Task goal: Nothing should appear in the answer except the lines from the one containing "queue, [sk_refs] the reference count. *)" through the end of the listing, repeated exactly.

*** Opening of Provided records ***

Lemma blocks_decoded l : forall pre fuel v d, items = pre ++ l -> Forall (can_send src sb ssize) l ->
  Forall (fun it => item_ok false it = true) l -> all_apart (concat (map ranges l)) = true -> lens_ok l = true ->
  len_fits (dec_len v) l -> (table_rounds l <= fuel)%nat -> holds inb (buf_src v) (wire src sb l) ->
  0 <= decoded_bytes v -> decoded_bytes v + Z.of_nat (length (wire src sb l)) = L -> room d db ssize ->
  (forall it o, it ∈ l -> i_opt it = Some o -> get_byte d (db + o) = 0) ->
  exists d', decode_loop fuel (table items) inb db L 1 v d = Ok (L, d') /\
    touched d d' db (concat (map ranges l)) /\ Forall (fun it => block d' db it = block src sb it) l.
Proof.
  induction l as [|it l IH]; intros pre fuel v d Hsplit Hs Hok Hap Hlens Hfit Hf Hh He HLe Hr Hz.
  { cbn in HLe. unfold table_rounds in Hf. exists d. split; [apply blocks_end; cbn in Hf; lia|].
    split; [apply touched_refl|constructor]. }
  apply Forall_cons in Hs as [Hsi Hs]. apply Forall_cons in Hok as [Hoki Hok].
  destruct (ranges_apart it l Hap) as (Hap1 & Hap2 & Hkeep & Hkeep'). pose proof (item_ok_wf _ _ Hoki) as Hw.
  rewrite table_rounds_cons, rounds_eq in Hf. rewrite wire_cons in *. rewrite length_app in HLe.
  assert (Hsplit' : items = (pre ++ [it]) ++ l) by (by rewrite <-app_assoc).
  destruct (present src sb it) eqn:Hp.
  - pose proof (cs_value _ _ _ _ Hsi Hp) as Hv. pose proof (cs_short _ _ _ _ Hsi Hp) as Hsh.
    assert (Hblk : block src sb it = (i_tlv it :: le_bytes 2 (Z.of_nat (length (payload src false sb it)))) ++ payload src false sb it)
      by (unfold block; by rewrite Hp). rewrite Hblk in *. set (n := Z.of_nat (length (payload src false sb it))) in *.
    apply holds_app in Hh as [[Hh0 Hh1]%holds_app Hh2]. rewrite length_app in *. cbn [length] in *. rewrite length_le_bytes in *.
    destruct fuel as [|f]; [lia|].
    rewrite (decode_step_block f (table items) inb db L v (i_tlv it) n _ d He ltac:(lia) Hh0 ltac:(lia)
               (find_here pre it l Hsplit)).
    destruct (item_decoded (dec_rec f inb) src inb sb db it (table l) (dec_len v) (buf_src v + 3) n (decoded_bytes v + 3) d)
      as (T' & d1 & Hr1 & Ht1 & Hp1 & Hd1); try done; try lia.
    { intros Ht. destruct (iw_ty _ _ Hw) as [H|[(H & _)|(_ & _ & Hfok & Hlay)]]; [by rewrite Ht in H|congruence|].
      apply all_items_decode; try done; lia. }
    { intros r Hrr. destruct (cs_inside _ _ _ _ Hsi r Hrr), Hr. split; lia. }
    { intros x o s Hx. apply list_elem_of_singleton in Hx as ->. eapply Hfit. left. }
    rewrite <-st_bind_bind, (st_bind_ok _ _ _ _ _ Hr1). destruct (value_ok_inv _ _ _ Hv) as (Hk & _).
    edestruct (IH (pre ++ [it]) f (dec_next (DecVars (data_elem it :: table l) (cnt src sb it) (buf_src v + 3 + n) T'
      (decoded_bytes v + 3 + n))) d1 Hsplit' Hs Hok Hap2) as (d2 & Hr2 & Ht2 & Hd2);
      cbn [dec_next dec_len buf_src decoded_bytes]; try lia.
    { by eapply lens_ok_tail. }
    { intros jt o s Hj. apply (lens_ok_fits it l (cnt src sb it) Hlens (cnt_max _ _ _ _ Hw Hk)). by right. }
    { replace (buf_src v + 3 + n) with (buf_src v + Z.of_nat (3 + length (payload src false sb it))) by lia. exact Hh2. }
    { by eapply touched_room. }
    { intros jt o Hj E. rewrite (Hkeep' d d1 db Ht1 jt Hj (o, 1)); [eapply Hz; [by right|done]|by apply opt_range|cbn; lia]. }
    exists d2. split; [exact Hr2|]. split; [by eapply touched_cons|]. constructor; [|done].
    specialize (Hkeep d1 d2 db Ht2). apply block_decoded; [by rewrite (present_kept d1 d2), Hp, Hp1|].
    intros _. by eapply decoded_kept.
  - assert (Hblk : block src sb it = []) by (unfold block; by rewrite Hp). rewrite Hblk in *. cbn [app length] in *.
    destruct (IH (pre ++ [it]) fuel v d Hsplit' Hs Hok Hap2) as (d2 & Hr2 & Ht2 & Hd2); try done; try lia.
    { by eapply lens_ok_tail. }
    { intros jt o s Hj. apply Hfit. by right. }
    { intros jt o Hj. apply Hz. by right. }
    exists d2. split; [exact Hr2|]. split; [eapply touched_cons; [apply touched_refl|exact Ht2]|]. constructor; [|done].
    destruct (absent_flag _ _ _ Hp) as (o & Eo & _). rewrite Hblk. unfold block.
    rewrite (present_kept d d2 db it (Hkeep d d2 db Ht2)). unfold present. rewrite Eo, (Hz it o ltac:(left) Eo). done.
Qed.
End message.
(* ===== verification/QrtrRouter.v ===== *)
(** * The message router (net/qrtr/qrtr.c)

    Endpoints carry packets to other processors, sockets are the local ports.  This file
    holds the data of the router, the packet header, local delivery, flow control, the
    transmit and receive paths and the endpoints; the socket calls are in [QrtrSocket]. *)
From S2P Require Import Prelude CMem QrtrNs.
Open Scope c_scope.

(** ** Constants *)
Definition QRTR_TYPE_DATA : Z := 1.
Definition QRTR_TYPE_DEL_PROC : Z := 13.
Definition QRTR_PROTO_VER_1 : Z := 1.
Definition QRTR_PROTO_VER_2 : Z := 3.
Definition QRTR_PORT_CTRL_LEGACY : Z := 0xffff.
Definition QRTR_EP_NID_AUTO : Z := u32 (-1).
Definition QRTR_DEL_PROC_MAGIC : Z := 0xe111.
Definition QRTR_TX_FLOW_HIGH : Z := 10.
Definition QRTR_TX_FLOW_LOW : Z := 5.
Definition QRTR_BACKUP_HI_NUM : nat := 5.
Definition QRTR_BACKUP_HI_SIZE : Z := 0x4000.
Definition QRTR_BACKUP_LO_NUM : nat := 20.
Definition QRTR_BACKUP_LO_SIZE : Z := 0x400.
Definition sizeof_hdr_v1 : Z := 32.
Definition sizeof_hdr_v2 : Z := 16.
Definition sizeof_ctrl_pkt : Z := 20.
Definition QRTR_FLAGS_CONFIRM_RX : Z := BIT 0.
Definition MSG_DONTWAIT : Z := 0x40.

(** ** Data *)
Record qrtr_cb := Cb {
  src_node : Z; src_port : Z; dst_node : Z; dst_port : Z; cb_type : Z; cb_confirm_rx : Z;
}.

(** A socket buffer: its owner, its control block and the bytes from [skb->data]. *)
Record sk_buff := Skb { skb_sk : option Z; skb_cb : qrtr_cb; skb_data : list Z }.

(** The state of a socket: [sk_zapped] is the flag [SOCK_ZAPPED], [sk_queue] the receive
    queue, [sk_refs] the reference count. *)
Record qrtr_sock := Sock {
  us : sockaddr_qrtr;
  peer : sockaddr_qrtr;
  sk_qstate : Z;
  sk_err : Z;
  sk_zapped : bool;
  sk_established : bool;
  sk_sndtimeo : Z;
  sk_queue : list sk_buff;
  sk_refs : Z;
}.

*** Close of Provided records ***

Solved problem:
    queue, [sk_refs] the reference count. *)
Record qrtr_sock := Sock {
  us : sockaddr_qrtr;
  peer : sockaddr_qrtr;
  sk_qstate : Z;
  sk_err : Z;
  sk_zapped : bool;
  sk_established : bool;
  sk_sndtimeo : Z;
  sk_queue : list sk_buff;
  sk_refs : Z;
}.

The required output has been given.